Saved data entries

>>>

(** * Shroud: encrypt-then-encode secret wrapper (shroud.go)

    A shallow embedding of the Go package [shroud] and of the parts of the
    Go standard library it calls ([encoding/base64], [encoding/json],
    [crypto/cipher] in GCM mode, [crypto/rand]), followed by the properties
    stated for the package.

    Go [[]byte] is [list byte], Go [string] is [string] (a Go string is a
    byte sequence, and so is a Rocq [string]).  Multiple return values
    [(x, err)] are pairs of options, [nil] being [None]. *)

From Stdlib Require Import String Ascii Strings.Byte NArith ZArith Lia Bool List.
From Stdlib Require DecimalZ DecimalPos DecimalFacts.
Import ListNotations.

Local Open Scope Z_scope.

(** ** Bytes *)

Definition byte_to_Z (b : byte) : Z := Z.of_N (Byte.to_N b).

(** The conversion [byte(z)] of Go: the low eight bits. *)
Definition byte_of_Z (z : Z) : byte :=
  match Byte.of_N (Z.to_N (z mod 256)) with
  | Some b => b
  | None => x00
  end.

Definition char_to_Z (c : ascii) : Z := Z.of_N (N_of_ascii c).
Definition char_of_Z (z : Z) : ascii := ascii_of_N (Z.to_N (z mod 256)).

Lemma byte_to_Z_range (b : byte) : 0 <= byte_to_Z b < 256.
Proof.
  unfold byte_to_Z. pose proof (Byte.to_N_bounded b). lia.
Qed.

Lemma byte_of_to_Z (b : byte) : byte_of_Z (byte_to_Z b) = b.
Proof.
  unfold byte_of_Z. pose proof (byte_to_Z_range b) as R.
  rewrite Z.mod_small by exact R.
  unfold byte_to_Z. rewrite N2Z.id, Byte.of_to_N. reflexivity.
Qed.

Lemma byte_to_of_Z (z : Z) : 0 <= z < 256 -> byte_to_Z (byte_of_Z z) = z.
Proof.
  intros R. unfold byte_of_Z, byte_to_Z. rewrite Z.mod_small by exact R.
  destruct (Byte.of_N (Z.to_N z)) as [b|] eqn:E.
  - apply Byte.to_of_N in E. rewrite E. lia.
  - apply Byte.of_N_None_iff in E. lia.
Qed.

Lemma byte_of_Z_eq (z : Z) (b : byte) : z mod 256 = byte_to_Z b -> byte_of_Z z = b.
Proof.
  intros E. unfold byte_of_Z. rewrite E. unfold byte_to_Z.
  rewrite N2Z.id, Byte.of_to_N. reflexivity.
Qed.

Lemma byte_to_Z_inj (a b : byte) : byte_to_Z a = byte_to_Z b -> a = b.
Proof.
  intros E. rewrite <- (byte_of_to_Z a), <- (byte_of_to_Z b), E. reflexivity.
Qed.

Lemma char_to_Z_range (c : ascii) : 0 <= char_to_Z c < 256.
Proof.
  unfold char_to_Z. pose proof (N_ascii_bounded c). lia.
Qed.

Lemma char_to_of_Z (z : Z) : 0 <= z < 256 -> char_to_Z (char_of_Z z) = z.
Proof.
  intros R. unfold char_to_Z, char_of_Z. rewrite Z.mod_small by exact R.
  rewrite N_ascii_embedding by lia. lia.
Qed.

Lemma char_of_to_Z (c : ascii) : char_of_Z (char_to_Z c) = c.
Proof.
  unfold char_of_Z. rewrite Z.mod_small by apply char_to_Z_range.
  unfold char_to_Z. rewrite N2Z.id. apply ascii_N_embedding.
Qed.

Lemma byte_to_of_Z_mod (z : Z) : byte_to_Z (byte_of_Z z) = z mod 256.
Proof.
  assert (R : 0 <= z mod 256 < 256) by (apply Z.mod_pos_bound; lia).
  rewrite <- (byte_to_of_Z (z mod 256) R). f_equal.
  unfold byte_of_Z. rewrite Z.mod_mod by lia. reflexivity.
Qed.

<<<

How many of the lines in the data above carry the word "package"? Say the number and nothing else.

2